# [Work task]
Determine the number of lines in the listing that include the string "Prop"; the reply consists of that number only.

# [The data]

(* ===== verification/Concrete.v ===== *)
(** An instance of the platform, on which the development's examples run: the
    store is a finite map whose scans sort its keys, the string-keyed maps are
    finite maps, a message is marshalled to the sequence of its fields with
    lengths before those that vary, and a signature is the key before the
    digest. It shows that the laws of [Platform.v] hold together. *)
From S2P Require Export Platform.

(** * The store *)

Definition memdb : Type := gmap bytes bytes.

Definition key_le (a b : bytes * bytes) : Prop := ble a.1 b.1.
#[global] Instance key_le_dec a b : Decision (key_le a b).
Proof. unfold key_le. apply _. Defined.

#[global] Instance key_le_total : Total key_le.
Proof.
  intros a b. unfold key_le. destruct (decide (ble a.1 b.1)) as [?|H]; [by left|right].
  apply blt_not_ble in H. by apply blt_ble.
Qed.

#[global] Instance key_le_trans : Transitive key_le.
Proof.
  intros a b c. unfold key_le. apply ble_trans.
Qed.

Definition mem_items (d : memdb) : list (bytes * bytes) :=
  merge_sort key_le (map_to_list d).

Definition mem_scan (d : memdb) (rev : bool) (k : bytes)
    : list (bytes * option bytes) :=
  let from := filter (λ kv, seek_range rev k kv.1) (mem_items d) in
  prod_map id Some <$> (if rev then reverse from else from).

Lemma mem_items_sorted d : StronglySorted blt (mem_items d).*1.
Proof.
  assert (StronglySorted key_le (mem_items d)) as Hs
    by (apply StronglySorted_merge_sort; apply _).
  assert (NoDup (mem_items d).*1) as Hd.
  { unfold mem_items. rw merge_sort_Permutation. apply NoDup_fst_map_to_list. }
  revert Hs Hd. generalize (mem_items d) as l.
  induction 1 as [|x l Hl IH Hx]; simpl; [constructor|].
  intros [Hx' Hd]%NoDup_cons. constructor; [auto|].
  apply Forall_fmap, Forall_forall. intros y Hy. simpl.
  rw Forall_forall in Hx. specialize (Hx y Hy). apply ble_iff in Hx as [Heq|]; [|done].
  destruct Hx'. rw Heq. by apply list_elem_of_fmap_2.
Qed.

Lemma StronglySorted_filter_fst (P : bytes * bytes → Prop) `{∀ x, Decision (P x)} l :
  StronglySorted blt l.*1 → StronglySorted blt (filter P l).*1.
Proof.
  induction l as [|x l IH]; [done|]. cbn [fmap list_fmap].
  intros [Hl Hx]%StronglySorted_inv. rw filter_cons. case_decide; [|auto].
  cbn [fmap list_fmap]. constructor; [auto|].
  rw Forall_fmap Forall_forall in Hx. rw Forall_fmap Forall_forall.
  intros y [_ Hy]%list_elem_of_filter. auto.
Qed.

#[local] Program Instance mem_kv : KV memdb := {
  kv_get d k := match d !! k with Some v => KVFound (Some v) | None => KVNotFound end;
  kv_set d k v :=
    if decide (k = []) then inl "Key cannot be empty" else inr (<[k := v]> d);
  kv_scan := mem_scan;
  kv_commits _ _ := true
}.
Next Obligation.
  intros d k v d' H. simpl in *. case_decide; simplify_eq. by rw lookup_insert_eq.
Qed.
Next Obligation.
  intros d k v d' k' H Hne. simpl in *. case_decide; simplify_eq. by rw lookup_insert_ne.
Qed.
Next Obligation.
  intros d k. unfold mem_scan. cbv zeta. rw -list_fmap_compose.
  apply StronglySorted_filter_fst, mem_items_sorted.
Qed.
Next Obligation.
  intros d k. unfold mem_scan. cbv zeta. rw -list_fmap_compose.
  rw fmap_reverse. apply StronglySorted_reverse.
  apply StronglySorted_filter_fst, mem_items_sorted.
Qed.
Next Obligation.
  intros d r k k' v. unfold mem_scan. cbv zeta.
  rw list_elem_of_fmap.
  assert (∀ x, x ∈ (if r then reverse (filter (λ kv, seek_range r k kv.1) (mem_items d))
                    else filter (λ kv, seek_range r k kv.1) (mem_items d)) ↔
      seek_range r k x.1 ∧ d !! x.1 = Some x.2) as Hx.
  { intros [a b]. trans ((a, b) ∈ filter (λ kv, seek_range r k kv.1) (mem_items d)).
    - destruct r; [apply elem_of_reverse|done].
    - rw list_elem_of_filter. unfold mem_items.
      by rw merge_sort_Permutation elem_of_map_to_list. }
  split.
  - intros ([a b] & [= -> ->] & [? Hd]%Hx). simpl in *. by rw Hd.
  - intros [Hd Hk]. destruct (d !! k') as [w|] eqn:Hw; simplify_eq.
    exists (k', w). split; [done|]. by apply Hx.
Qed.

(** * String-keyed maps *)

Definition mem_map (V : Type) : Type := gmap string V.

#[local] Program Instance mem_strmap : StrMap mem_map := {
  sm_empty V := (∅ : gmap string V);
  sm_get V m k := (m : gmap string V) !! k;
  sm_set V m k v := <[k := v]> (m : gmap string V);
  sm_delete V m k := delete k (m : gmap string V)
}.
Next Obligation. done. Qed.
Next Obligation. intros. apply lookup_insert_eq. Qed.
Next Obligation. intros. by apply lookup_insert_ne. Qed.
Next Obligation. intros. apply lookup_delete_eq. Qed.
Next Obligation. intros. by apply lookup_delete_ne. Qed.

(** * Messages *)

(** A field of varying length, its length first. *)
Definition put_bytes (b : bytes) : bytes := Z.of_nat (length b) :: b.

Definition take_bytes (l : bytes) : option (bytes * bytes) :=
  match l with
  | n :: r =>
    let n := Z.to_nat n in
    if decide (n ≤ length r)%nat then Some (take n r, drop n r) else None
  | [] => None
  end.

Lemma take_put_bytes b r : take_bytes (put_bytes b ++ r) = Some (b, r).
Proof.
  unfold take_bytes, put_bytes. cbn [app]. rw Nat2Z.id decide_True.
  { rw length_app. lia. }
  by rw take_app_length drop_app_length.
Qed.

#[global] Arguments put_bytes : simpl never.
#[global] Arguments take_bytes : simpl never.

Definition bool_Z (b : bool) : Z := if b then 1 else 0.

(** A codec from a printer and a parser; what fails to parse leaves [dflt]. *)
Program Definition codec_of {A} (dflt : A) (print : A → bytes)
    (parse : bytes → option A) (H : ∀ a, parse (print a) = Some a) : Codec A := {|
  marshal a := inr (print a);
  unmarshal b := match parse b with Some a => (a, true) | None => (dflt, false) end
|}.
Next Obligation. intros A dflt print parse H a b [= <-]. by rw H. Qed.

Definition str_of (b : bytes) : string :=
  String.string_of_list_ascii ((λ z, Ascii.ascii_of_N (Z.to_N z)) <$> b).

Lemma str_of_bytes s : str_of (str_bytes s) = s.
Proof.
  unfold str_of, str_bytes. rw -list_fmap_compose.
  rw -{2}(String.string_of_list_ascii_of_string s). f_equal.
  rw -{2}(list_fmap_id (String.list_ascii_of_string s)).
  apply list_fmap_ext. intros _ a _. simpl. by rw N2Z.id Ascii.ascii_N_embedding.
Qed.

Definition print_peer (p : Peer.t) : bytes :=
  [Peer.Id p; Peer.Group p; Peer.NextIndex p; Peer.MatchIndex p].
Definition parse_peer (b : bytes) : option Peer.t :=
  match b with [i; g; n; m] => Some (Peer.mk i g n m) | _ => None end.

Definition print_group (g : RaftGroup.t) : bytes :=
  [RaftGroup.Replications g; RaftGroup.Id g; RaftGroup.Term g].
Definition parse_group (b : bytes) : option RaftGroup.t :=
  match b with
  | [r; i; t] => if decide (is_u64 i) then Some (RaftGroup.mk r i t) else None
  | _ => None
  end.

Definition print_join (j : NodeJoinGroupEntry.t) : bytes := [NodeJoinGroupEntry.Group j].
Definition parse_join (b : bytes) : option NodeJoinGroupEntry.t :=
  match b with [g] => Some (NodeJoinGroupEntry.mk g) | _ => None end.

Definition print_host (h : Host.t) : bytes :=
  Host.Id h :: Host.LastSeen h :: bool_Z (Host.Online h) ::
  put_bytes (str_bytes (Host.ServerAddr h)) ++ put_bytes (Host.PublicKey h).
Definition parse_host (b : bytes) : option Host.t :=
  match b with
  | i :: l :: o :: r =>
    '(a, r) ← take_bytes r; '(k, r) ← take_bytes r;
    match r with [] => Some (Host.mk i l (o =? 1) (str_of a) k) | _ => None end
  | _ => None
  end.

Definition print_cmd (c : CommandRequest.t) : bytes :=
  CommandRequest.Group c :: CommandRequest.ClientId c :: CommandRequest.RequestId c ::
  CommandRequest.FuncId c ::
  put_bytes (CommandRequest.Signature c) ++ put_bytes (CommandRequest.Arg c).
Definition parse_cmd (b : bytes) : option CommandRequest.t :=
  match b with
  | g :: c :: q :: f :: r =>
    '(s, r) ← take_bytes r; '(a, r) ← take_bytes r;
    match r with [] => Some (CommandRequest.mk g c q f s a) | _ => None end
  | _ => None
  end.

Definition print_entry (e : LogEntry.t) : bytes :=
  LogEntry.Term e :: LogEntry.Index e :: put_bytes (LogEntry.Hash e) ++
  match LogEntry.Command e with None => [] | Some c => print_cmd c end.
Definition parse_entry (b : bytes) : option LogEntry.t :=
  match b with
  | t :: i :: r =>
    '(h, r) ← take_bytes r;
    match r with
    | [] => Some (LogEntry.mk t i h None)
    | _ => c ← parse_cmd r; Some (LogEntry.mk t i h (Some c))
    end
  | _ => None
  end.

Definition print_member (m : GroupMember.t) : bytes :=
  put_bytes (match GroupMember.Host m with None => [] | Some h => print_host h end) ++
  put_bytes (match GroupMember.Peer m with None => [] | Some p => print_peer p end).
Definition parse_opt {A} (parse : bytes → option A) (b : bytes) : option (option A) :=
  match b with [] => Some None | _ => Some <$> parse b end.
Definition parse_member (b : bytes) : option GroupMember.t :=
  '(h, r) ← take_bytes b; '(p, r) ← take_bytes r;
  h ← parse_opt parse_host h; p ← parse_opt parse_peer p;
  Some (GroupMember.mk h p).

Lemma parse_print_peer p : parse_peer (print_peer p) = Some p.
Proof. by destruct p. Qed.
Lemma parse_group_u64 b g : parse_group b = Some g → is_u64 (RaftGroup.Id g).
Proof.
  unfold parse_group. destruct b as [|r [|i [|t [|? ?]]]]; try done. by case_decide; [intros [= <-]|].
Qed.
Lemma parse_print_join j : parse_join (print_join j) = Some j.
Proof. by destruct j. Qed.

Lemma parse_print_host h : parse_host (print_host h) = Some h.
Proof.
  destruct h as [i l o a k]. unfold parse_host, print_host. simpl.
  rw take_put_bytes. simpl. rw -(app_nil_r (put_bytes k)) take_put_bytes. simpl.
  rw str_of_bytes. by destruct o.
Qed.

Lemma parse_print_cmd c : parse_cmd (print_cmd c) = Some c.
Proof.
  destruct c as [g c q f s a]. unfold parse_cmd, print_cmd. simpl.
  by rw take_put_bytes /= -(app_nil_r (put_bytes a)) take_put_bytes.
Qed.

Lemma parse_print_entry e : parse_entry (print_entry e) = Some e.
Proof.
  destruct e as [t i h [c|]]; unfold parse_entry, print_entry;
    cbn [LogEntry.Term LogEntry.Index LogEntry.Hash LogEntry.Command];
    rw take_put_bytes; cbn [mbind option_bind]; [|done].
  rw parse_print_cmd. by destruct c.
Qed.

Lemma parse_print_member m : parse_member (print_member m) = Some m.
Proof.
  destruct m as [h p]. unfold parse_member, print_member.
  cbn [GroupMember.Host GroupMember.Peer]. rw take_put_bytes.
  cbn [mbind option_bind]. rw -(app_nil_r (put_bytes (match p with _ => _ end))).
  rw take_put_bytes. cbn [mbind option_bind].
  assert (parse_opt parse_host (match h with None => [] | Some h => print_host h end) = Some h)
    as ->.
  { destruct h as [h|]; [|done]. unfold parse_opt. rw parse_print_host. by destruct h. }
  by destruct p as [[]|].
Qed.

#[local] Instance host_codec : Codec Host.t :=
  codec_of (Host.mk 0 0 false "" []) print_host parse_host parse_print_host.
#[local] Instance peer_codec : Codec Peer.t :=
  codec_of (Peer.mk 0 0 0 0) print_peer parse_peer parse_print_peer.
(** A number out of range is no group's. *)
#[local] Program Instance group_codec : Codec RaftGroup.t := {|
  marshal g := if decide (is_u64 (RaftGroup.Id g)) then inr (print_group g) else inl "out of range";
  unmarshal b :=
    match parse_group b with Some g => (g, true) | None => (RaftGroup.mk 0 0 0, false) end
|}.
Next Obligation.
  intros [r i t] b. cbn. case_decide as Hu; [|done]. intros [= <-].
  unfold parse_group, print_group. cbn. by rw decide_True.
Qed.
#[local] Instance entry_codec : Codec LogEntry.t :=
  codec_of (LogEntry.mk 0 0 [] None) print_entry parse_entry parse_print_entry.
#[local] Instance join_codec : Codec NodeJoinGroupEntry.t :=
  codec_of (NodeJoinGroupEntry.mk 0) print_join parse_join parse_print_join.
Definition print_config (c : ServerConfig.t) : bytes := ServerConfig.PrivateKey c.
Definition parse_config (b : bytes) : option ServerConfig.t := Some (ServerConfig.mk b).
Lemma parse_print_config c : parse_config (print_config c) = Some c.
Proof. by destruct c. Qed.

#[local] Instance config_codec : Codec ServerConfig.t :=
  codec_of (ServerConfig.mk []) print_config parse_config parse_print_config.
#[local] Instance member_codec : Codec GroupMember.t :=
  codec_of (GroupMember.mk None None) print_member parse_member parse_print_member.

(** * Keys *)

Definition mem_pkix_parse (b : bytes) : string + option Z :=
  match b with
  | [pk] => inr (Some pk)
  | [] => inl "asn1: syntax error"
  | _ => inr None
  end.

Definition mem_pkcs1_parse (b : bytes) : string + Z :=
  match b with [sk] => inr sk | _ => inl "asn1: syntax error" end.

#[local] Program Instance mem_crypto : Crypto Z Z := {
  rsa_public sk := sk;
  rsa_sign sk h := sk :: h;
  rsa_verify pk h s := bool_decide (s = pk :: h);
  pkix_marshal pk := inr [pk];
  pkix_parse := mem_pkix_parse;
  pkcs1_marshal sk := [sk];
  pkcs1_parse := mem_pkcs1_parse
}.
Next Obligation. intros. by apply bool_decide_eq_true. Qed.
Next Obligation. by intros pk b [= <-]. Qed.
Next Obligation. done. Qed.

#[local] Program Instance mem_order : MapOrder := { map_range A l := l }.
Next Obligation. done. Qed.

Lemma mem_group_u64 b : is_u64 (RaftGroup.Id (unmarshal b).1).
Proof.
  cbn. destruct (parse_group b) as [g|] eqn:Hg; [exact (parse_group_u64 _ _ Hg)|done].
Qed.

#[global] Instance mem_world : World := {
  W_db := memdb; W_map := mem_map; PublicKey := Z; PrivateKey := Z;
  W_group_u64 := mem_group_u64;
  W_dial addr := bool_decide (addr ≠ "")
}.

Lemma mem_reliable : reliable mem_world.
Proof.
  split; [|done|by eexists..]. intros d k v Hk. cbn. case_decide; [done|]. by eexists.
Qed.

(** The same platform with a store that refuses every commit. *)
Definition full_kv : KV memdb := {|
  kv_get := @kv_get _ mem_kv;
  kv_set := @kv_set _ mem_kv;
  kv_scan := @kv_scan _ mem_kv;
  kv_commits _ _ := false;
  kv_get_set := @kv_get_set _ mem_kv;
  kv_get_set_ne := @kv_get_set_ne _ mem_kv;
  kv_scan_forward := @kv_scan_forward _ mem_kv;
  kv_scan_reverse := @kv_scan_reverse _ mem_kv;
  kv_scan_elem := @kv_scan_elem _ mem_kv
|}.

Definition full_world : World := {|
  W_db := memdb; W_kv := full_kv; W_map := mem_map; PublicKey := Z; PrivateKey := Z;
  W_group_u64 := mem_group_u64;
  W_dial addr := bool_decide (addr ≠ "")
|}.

# [Exercise solution]
2